Hope the next leading man to contract himself on a 70 mm screen won’t sell himself short.

Published: 06th January 2019 05:00 AM  |   Last Updated: 06th January 2019 09:15 AM   |  A+A-

Shah Rukh Khan

Shah Rukh Khan in 'Zero' (Photo | Twitter)

As circuses gave way to video-game parlours in the mid-nineties, our gawking at dwarfs came to an abrupt end. There they’d be darting among elephants and clowns, falling on their little legs, poking each other with umbrellas and making silly faces, and here we were laughing because they were... so short.

The vertically challenged had to exaggerate their gestures to make a buck out of us; thank god, they thought, for the stupid sense of humour that people of average height possessed. And we laughed uneasily, having narrowly missed being dwarfs ourselves by just a few inches. Medium height put us in the middle—we could laugh at the too-tall and the too-short. 

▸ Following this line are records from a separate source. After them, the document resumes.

(** * ros_pybullet_interface: the node's object registry and service handlers

    A shallow embedding of [scripts/ros_pybullet_interface_node.py]:
    the option parser [Node.parse_options], the registry class
    [PybulletObjects] and the five service handlers of [Node].

    Python values are an inductive type, exceptions are data, and every
    statement that can raise returns a [result].  Code that touches the node
    or the simulator runs in a state-and-exception monad over [State]: a raise
    keeps the effects made before it, as in Python. *)

From Stdlib Require Import ZArith String Ascii List Lia.
From Stdlib Require Import Floats.PrimFloat.
From stdpp Require Import base option list gmap strings pretty.

Set Warnings "-inexact-float,-register-all".
Local Open Scope Z_scope.
Local Open Scope string_scope.

(** ** Python values and exceptions *)

(** The values that reach this file: ints (unbounded, hence [Z]), strings,
    floats (binary64), [None] and lists of these. *)
Inductive pyval : Type :=
| PyInt (n : Z)
| PyStr (s : string)
| PyFloat (f : float)
| PyNone
| PyList (l : list pyval).

(** Exception classes.  The first five are the built-ins this file raises or
    meets; the others are the failure kinds of the collaborators (the object
    classes of [rpbi], the config loader, the simulator). *)
Inductive exc_class : Type :=
| KeyError
| IndexError
| ValueError
| AttributeError
| TypeError
| UnsupportedOperation
| InvalidLinkIndex
| ConfigLoadError
| BackendConstructError
| BackendCallError.

Record exception : Type := Exc { exc_type : exc_class; exc_arg : string }.

Inductive result (A : Type) : Type :=
| Returned (a : A)
| Raised (e : exception).
Arguments Returned {A} a.
Arguments Raised {A} e.

#[global] Instance exc_class_eq_dec : EqDecision exc_class.
Proof. solve_decision. Defined.

#[global] Instance result_fmap : FMap result := fun _ _ f m =>
  match m with
  | Returned a => Returned (f a)
  | Raised e => Raised e
  end.
#[global] Instance result_ret : MRet result := fun _ a => Returned a.
#[global] Instance result_bind : MBind result := fun _ _ f m =>
  match m with
  | Returned a => f a
  | Raised e => Raised e
  end.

Snow White did not fall for any of the seven dwarfs in the fairy tale. Gulliver did not lock eyes with a Lilliputian lass. In movies too the diminutive ones had to make us laugh, like the fat friend did or the stammering character did. Movies with a cast full of dwarfs going about their business like in Atbudha Dweepu in Malayalam are rare. 

When Kamal Hassan played a dwarf in Tamil film Apoorva Sagodharargal (or Appu Raja in Hindi), he dangled his short legs, crossed them at the knee and even kicked them in dance, winning our hearts as Appu. Though we laughed at him, we also fell in love with him. 

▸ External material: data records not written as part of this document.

Lemma addUserWithRating_fresh (st : GenState) (item : string * Z) :
  GenOK st → seenName st item.1 = false → plainName item.1 = true →
  ∃ st', addUserWithRating st item = Some st' ∧ GenOK st' ∧
         gen_users st' = gen_users st
           ++ [{| Seed_Username := item.1; Seed_Rating := clampRating item.2 |}] ∧
         gen_pos st' = gen_pos st.
Proof.
  intros Hok Hfresh Hu. unfold addUserWithRating. rewrite Hfresh.
  eexists. split; [done|]. split; [|done].
  apply GenOK_add; try done. apply clampRating_range.
Qed.

Lemma usernames_snoc (l : list SeedUser) (u : string) (r : Z) :
  Seed_Username <$> (l ++ [{| Seed_Username := u; Seed_Rating := r |}])
    = (Seed_Username <$> l) ++ [u].
Proof. by rewrite fmap_app. Qed.

(** A [for] loop over fresh names adds them all, in order. *)
Lemma forEach_fresh {A} (body : GenState → A → option GenState) (f : A → string)
    (step : Z) (l : list A) :
  (∀ st x, GenOK st → seenName st (f x) = false → plainName (f x) = true →
     ∃ st', body st x = Some st' ∧ GenOK st' ∧
            (∃ r, gen_users st' = gen_users st ++ [{| Seed_Username := f x; Seed_Rating := r |}]) ∧
            gen_pos st' = gen_pos st + step) →
  ∀ st, GenOK st →
    NoDup ((Seed_Username <$> gen_users st) ++ (f <$> l)) →
    Forall (λ x, plainName (f x) = true) l →
    ∃ st', forEach body st l = Some st' ∧ GenOK st' ∧
           Seed_Username <$> gen_users st' = (Seed_Username <$> gen_users st) ++ (f <$> l) ∧
           gen_users st `prefix_of` gen_users st' ∧
           gen_pos st' = gen_pos st + step * len l.
Proof.
  intros Hbody. induction l as [|x l IH]; intros st Hok Hnodup Hplain.
  - exists st. split; [done|]. split; [done|]. cbn. rewrite app_nil_r.
    split; [done|]. split; [done|]. unfold len. simpl. lia.
  - apply Forall_cons in Hplain as [Hx Hplain].
    assert (Hfresh : seenName st (f x) = false).
    { destruct (seenName st (f x)) eqn:Hseen; [|done]. exfalso.
      apply (gn_seen _ Hok) in Hseen. apply NoDup_app in Hnodup as (_ & Hdisj & _).
      apply (Hdisj _ Hseen). cbn. left. }
    destruct (Hbody st x Hok Hfresh Hx) as (st1 & H1 & Hok1 & [r Hu1] & Hp1).
    destruct (IH st1 Hok1) as (st' & H' & Hok' & Hu' & Hpre & Hp'); [|done|].
    { rewrite Hu1, usernames_snoc, <- app_assoc. exact Hnodup. }
    exists st'. cbn [forEach]. rewrite H1, bind_Some. split; [done|]. split; [done|].
    split; [rewrite Hu', Hu1, usernames_snoc, <- app_assoc; done|].
    split.
    + etrans; [|exact Hpre]. rewrite Hu1. by apply prefix_app_r.
    + rewrite Hp', Hp1. unfold len. cbn [length]. lia.
Qed.

(** *** The users added before the last loop *)

Lemma fixedNames_facts :
  NoDup fixedNames ∧ Forall (λ name, plainName name = true) fixedNames ∧
  length fixedNames = 206%nat.
Proof.
  split; [|split].
  - apply (bool_decide_unpack _). vm_compute. exact I.
  - apply (bool_decide_unpack _). vm_compute. exact I.
  - vm_compute. reflexivity.
Qed.

Lemma GenOK_empty : GenOK {| gen_seen := ∅; gen_users := []; gen_pos := 0 |}.
Proof.
  split; cbn.
  - intros name. unfold seenName. cbn. rewrite lookup_empty. cbn.
    split; [done|]. intros H. by apply elem_of_nil in H.
  - apply NoDup_nil_2.
  - done.
  - done.
Qed.

Lemma seenName_fresh (st : GenState) (u : string) :
  GenOK st → u ∉ Seed_Username <$> gen_users st → seenName st u = false.
Proof.
  intros Hok Hu. destruct (seenName st u) eqn:Hseen; [|done].
  exfalso. by apply Hu, (gn_seen _ Hok).
Qed.

Lemma fixedUsers_spec (src : Z → Z) :
  ∃ st, fixedUsers src = Some st ∧ GenOK st ∧
        Seed_Username <$> gen_users st = fixedNames ∧
        take 4 (gen_users st) =
          [ {| Seed_Username := "rahul"; Seed_Rating := 4600 |};
            {| Seed_Username := "rahul_burman"; Seed_Rating := 3900 |};
            {| Seed_Username := "rahul_mathur"; Seed_Rating := 3900 |};
            {| Seed_Username := "rahul_kumar"; Seed_Rating := 1234 |} ] ∧
        gen_pos st = 202.
Proof.
  destruct fixedNames_facts as (Hnodup & Hplain & _).
  unfold fixedUsers, specials. cbn [forEach].
  (* the four special users *)
  destruct (addUserWithRating_fresh _ ("rahul"%string, 4600) GenOK_empty)
    as (st1 & -> & Hok1 & Hu1 & Hp1); [done|done|]. rewrite bind_Some.
  cbn [fst snd gen_users gen_pos app] in Hu1, Hp1.
  destruct (addUserWithRating_fresh st1 ("rahul_burman"%string, 3900) Hok1)
    as (st2 & -> & Hok2 & Hu2 & Hp2); [|done|].
  { apply seenName_fresh; [done|]. rewrite Hu1. cbn. by intros ?%list_elem_of_singleton. }
  rewrite bind_Some. rewrite Hu1 in Hu2. cbn [fst snd app] in Hu2.
  destruct (addUserWithRating_fresh st2 ("rahul_mathur"%string, 3900) Hok2)
    as (st3 & -> & Hok3 & Hu3 & Hp3); [|done|].
  { apply seenName_fresh; [done|]. rewrite Hu2. cbn.
    intros H. repeat (apply elem_of_cons in H as [H|H]; [done|]). by apply elem_of_nil in H. }
  rewrite bind_Some. rewrite Hu2 in Hu3. cbn [fst snd app] in Hu3.
  destruct (addUserWithRating_fresh st3 ("rahul_kumar"%string, 1234) Hok3)
    as (st4 & -> & Hok4 & Hu4 & Hp4); [|done|].
  { apply seenName_fresh; [done|]. rewrite Hu3. cbn.
    intros H. repeat (apply elem_of_cons in H as [H|H]; [done|]). by apply elem_of_nil in H. }
  rewrite !bind_Some. rewrite Hu3 in Hu4. cbn [fst snd app] in Hu4.
  change (clampRating 4600) with 4600 in Hu4. change (clampRating 3900) with 3900 in Hu4.
  change (clampRating 1234) with 1234 in Hu4.
  (* rahul_jain and rahul_sen *)
  destruct (addUser_fresh src st4 "rahul_jain" Hok4) as (st5 & -> & Hok5 & Hu5 & Hp5); [|done|].
  { apply seenName_fresh; [done|]. rewrite Hu4. cbn.
    intros H. repeat (apply elem_of_cons in H as [H|H]; [done|]). by apply elem_of_nil in H. }
  rewrite bind_Some. rewrite Hu4 in Hu5. cbn [app] in Hu5.
  destruct (addUser_fresh src st5 "rahul_sen" Hok5) as (st6 & -> & Hok6 & Hu6 & Hp6); [|done|].
  { apply seenName_fresh; [done|]. rewrite Hu5. cbn.
    intros H. repeat (apply elem_of_cons in H as [H|H]; [done|]). by apply elem_of_nil in H. }
  rewrite bind_Some. rewrite Hu5 in Hu6. cbn [app] in Hu6.
  (* rahul_001 to rahul_200 *)
  destruct (forEach_fresh (λ st i, addUser src st ("rahul_" ++ fmtInt 3 i)%string)
              (λ i, ("rahul_" ++ fmtInt 3 i)%string) 1 (seqZ 1 200)) with (st := st6)
    as (st & Hst & Hok & Hu & Hpre & Hp).
  - intros st x Hst Hfresh Hx.
    destruct (addUser_fresh src st _ Hst Hfresh Hx) as (st' & H' & Hok' & Hu' & Hp').
    exists st'. split; [done|]. split; [done|]. split; [by eexists|done].
  - done.
  - rewrite Hu6. exact Hnodup.
  - apply Forall_forall. intros i Hi. apply elem_of_seqZ in Hi.
    rewrite plainName_app, fmtInt_plain by lia. done.
  - exists st. split; [done|]. split; [done|].
    split; [rewrite Hu, Hu6; reflexivity|].
    split.
    + destruct Hpre as [rest ->]. rewrite Hu6. reflexivity.
    + rewrite Hp, Hp6, Hp5, Hp4, Hp3, Hp2, Hp1. unfold len. rewrite length_seqZ. lia.
Qed.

He did not have Peter Dinklage’s sex appeal in Game of Thrones, but he became quasi-family, a pet. His miniaturised version only endeared him more to us. Neither elf nor gnome, he was just a bro.

Cut to the new Zero and we have a bonsai SRK playing bauna Bauua. But being a dwarf was only relevant to the movie’s climax where they needed someone size small to go into space, which itself is too iffy a twist in the tale to merit his lack of inches. The rest of the time, as Tina Turner almost asked: ‘What’s height got to do, got to do with it?’

We do know that Mark Ruffalo is much shorter in real life than he looks as the Hulk in Avengers, and that Andrew Garfield cannot crawl up walls without his Spider-Man outfit, but SRK remaining a romantic hero plus or minus his height seems a case of shrunken visualisation.

To redress the Bollywood imbalance when it comes to baunas, what we needed was a dwarf we could cry with (since the laughing is done with). Who would bring out our own complexes when it comes to physicalities. We do fear deep inside that we are too much this, too little that. A superstar like SRK could’ve made us introspect.

The film gave us a lot in terms of computer graphics, acting chops good or bad (Katrina Kaif and Anushka Sharma, respectively), and some rustic humour and realistic looking family and friends on screen, but what it did not give us is a peep into the psyche of little people. What was the point then of having a shorty as hero?

Hope the next leading man to contract himself on a 70 mm screen won’t sell himself short.